Goal of the exercise: For the entries below, repeat exactly each line starting with the one that contains "Definition es_close (h" and going on through the one that contains "Definition clearTimeout (t", and no others.

(Saved entries)
◇ ◇ ◇ ◇ ◇
(** * SSE demo: connection lifecycle manager, stream emitter and consumers

    A shallow embedding of the TypeScript sources of the repository, and
    the properties of its specification proved on it.

    Definitions:
    - [Lifecycle]: the provider component [SSEContextProvider] of the
      client hook ([connect], the open and error handlers of a transport,
      the visibility / online / pagehide / beforeunload handlers and the
      effect cleanup), as functions on an explicit provider state, with
      the runtime's stores of transports and timeouts.
    - [Js]: JavaScript numbers with NaN and the infinities, and the
      rounding of a fraction to binary64.
    - [Server]: the handler of [GET /v1/sse/connect] in [server.ts]
      ([parseLastEventId], [buildRequestDebug], [writeEvent], the
      heartbeat, repeat and event timers), as functions on the variables
      of one connection.
    - [Consumer]: [safeJsonParse] and the listeners of [TasksWidget] and
      [NotificationsWidget], in an exception monad.
    - [Retry]: observations on the retry timer and the visibility cycle
      of the provider.
    - [Subscription]: the effect with which a widget registers its
      listener, with [instanceId] in its dependencies or without, next to
      the provider.
    - [Stream]: observations on the frames of a stream, [pick] and the
      random amount of a task.
    - [Display]: the listeners of [ConnectionStatus], [BrowserDetails]
      and [BrokenWidget], and the tasks and notifications widgets with
      the render that follows each record.
    - [EndToEnd]: the payload of a record as the widgets parse it.

    Facts: [LifecycleFacts], [ServerFacts], [ConsumerFacts],
    [RetryFacts], [SubscriptionFacts], [StreamFacts], [DisplayFacts],
    [EndToEndFacts].

    Conventions.  A handler runs to completion (one event loop), so a
    handler is a function from state to state and the runtime is a set of
    triggers that fire handlers.  JavaScript numbers that only ever hold
    counters and timestamps of the program itself ([instanceId],
    [attemptCountRef], [sentBusinessEvents], [Date.now()]) are integers in
    [Z]; numbers that can be fractional or come from a request (the retry
    delay, a parsed header or query value, the record ids seeded from it)
    are rationals in [Q], with NaN and the infinities where they can
    arise.  The one addition on a number that comes from a request, the
    increment [++nextId] of the id counter, rounds to binary64
    ([Js.round64]); the retry delay is computed exactly, which is what
    binary64 gives for the attempt counters that occur.
    Runtime built-ins whose code is not part of the repository ([Number]
    on strings, [JSON.parse], the text of a number, what React and the
    built-ins make of one row of a widget) are section variables. *)

From Stdlib Require Import ZArith QArith Qminmax Qround Lia Lqa.
From stdpp Require Import base list gmap strings.

(** ** Connection lifecycle manager (client) *)

Module Lifecycle.

Local Open Scope Z_scope.

(** [EventSource.readyState]: 0, 1 and 2. *)
Inductive ReadyState := CONNECTING | OPEN | CLOSED.

#[global] Instance ReadyState_eq_dec : EqDecision ReadyState.
Proof. solve_decision. Defined.

(** A transport object.  [dispatched] counts the records the runtime has
    dispatched to the listeners of this object. *)
Record EventSource := {
  readyState : ReadyState;
  dispatched : nat
}.

(** A [window.setTimeout] entry: its delay, and whether it is still
    pending (neither fired nor cleared). *)
Record Timeout := {
  delay : Q;
  pending : bool
}.

(** The state and refs of [SSEContextProvider], together with the two
    stores of the runtime they point into: every [EventSource] created so
    far (a handle is an index into [sources]) and every timeout set so far
    (a timer id is an index into [timeouts]).  [beacons] counts the calls
    of [navigator.sendBeacon].  [instanceId] is the state as React holds
    it once the updates queued by [setInstanceId] are applied: the value
    a component reads when it next renders, not before.  The refs are
    read and written in place. *)
Record Provider := {
  instanceId : Z;
  eventSourceRef : option nat;
  retryTimerRef : option nat;
  attemptCountRef : Z;
  hiddenAtRef : option Z;
  backgroundThresholdRef : Z;
  sources : list EventSource;
  timeouts : list Timeout;
  beacons : nat
}.

Definition set_instanceId (v : Z) (s : Provider) : Provider :=
  Build_Provider v (eventSourceRef s) (retryTimerRef s) (attemptCountRef s)
    (hiddenAtRef s) (backgroundThresholdRef s) (sources s) (timeouts s) (beacons s).

Definition set_eventSourceRef (v : option nat) (s : Provider) : Provider :=
  Build_Provider (instanceId s) v (retryTimerRef s) (attemptCountRef s)
    (hiddenAtRef s) (backgroundThresholdRef s) (sources s) (timeouts s) (beacons s).

Definition set_retryTimerRef (v : option nat) (s : Provider) : Provider :=
  Build_Provider (instanceId s) (eventSourceRef s) v (attemptCountRef s)
    (hiddenAtRef s) (backgroundThresholdRef s) (sources s) (timeouts s) (beacons s).

Definition set_attemptCountRef (v : Z) (s : Provider) : Provider :=
  Build_Provider (instanceId s) (eventSourceRef s) (retryTimerRef s) v
    (hiddenAtRef s) (backgroundThresholdRef s) (sources s) (timeouts s) (beacons s).

Definition set_hiddenAtRef (v : option Z) (s : Provider) : Provider :=
  Build_Provider (instanceId s) (eventSourceRef s) (retryTimerRef s) (attemptCountRef s)
    v (backgroundThresholdRef s) (sources s) (timeouts s) (beacons s).

Definition set_sources (v : list EventSource) (s : Provider) : Provider :=
  Build_Provider (instanceId s) (eventSourceRef s) (retryTimerRef s) (attemptCountRef s)
    (hiddenAtRef s) (backgroundThresholdRef s) v (timeouts s) (beacons s).

Definition set_timeouts (v : list Timeout) (s : Provider) : Provider :=
  Build_Provider (instanceId s) (eventSourceRef s) (retryTimerRef s) (attemptCountRef s)
    (hiddenAtRef s) (backgroundThresholdRef s) (sources s) v (beacons s).

Definition set_beacons (v : nat) (s : Provider) : Provider :=
  Build_Provider (instanceId s) (eventSourceRef s) (retryTimerRef s) (attemptCountRef s)
    (hiddenAtRef s) (backgroundThresholdRef s) (sources s) (timeouts s) v.

(** The provider before its first effect has run: [useState(0)],
    [useRef(null)], [useRef(0)]. *)
Definition initial (backgroundThresholdMs : Z) : Provider :=
  {| instanceId := 0;
     eventSourceRef := None;
     retryTimerRef := None;
     attemptCountRef := 0;
     hiddenAtRef := None;
     backgroundThresholdRef := backgroundThresholdMs;
     sources := [];
     timeouts := [];
     beacons := 0 |}.

(** *** Runtime operations *)

(** [es.close()]. *)
Definition closeSource (e : EventSource) : EventSource :=
  {| readyState := CLOSED; dispatched := dispatched e |}.

Definition es_close (h : nat) (s : Provider) : Provider :=
  set_sources (alter closeSource h (sources s)) s.

(** [window.clearTimeout(t)]. *)
Definition cancel (t : Timeout) : Timeout :=
  {| delay := delay t; pending := false |}.

Definition clearTimeout (t : nat) (s : Provider) : Provider :=
  set_timeouts (alter cancel t (timeouts s)) s.

(** [window.setTimeout(cb, d)]: the new timer id and the new store. *)
Definition setTimeout (d : Q) (s : Provider) : nat * Provider :=
  (length (timeouts s),
   set_timeouts (timeouts s ++ [{| delay := d; pending := true |}]) s).

(** [new EventSourceCtor(url, ...)]: the new handle and the new store. *)
Definition newEventSource (s : Provider) : nat * Provider :=
  (length (sources s),
   set_sources (sources s ++ [{| readyState := CONNECTING; dispatched := 0 |}]) s).

(** [es.readyState], for a handle of the store. *)
Definition readyStateOf (h : nat) (s : Provider) : option ReadyState :=
  readyState <$> sources s !! h.

(** *** Helpers of the provider *)

Definition clearRetryTimer (s : Provider) : Provider :=
  match retryTimerRef s with
  | Some t => set_retryTimerRef None (clearTimeout t s)
  | None => s
  end.

Definition closeCurrent (s : Provider) : Provider :=
  match eventSourceRef s with
  | Some h => set_eventSourceRef None (es_close h s)
  | None => s
  end.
◇ ◇ ◇ ◇ ◇
Task answer:
Definition es_close (h : nat) (s : Provider) : Provider :=
  set_sources (alter closeSource h (sources s)) s.

(** [window.clearTimeout(t)]. *)
Definition cancel (t : Timeout) : Timeout :=
  {| delay := delay t; pending := false |}.

Definition clearTimeout (t : nat) (s : Provider) : Provider :=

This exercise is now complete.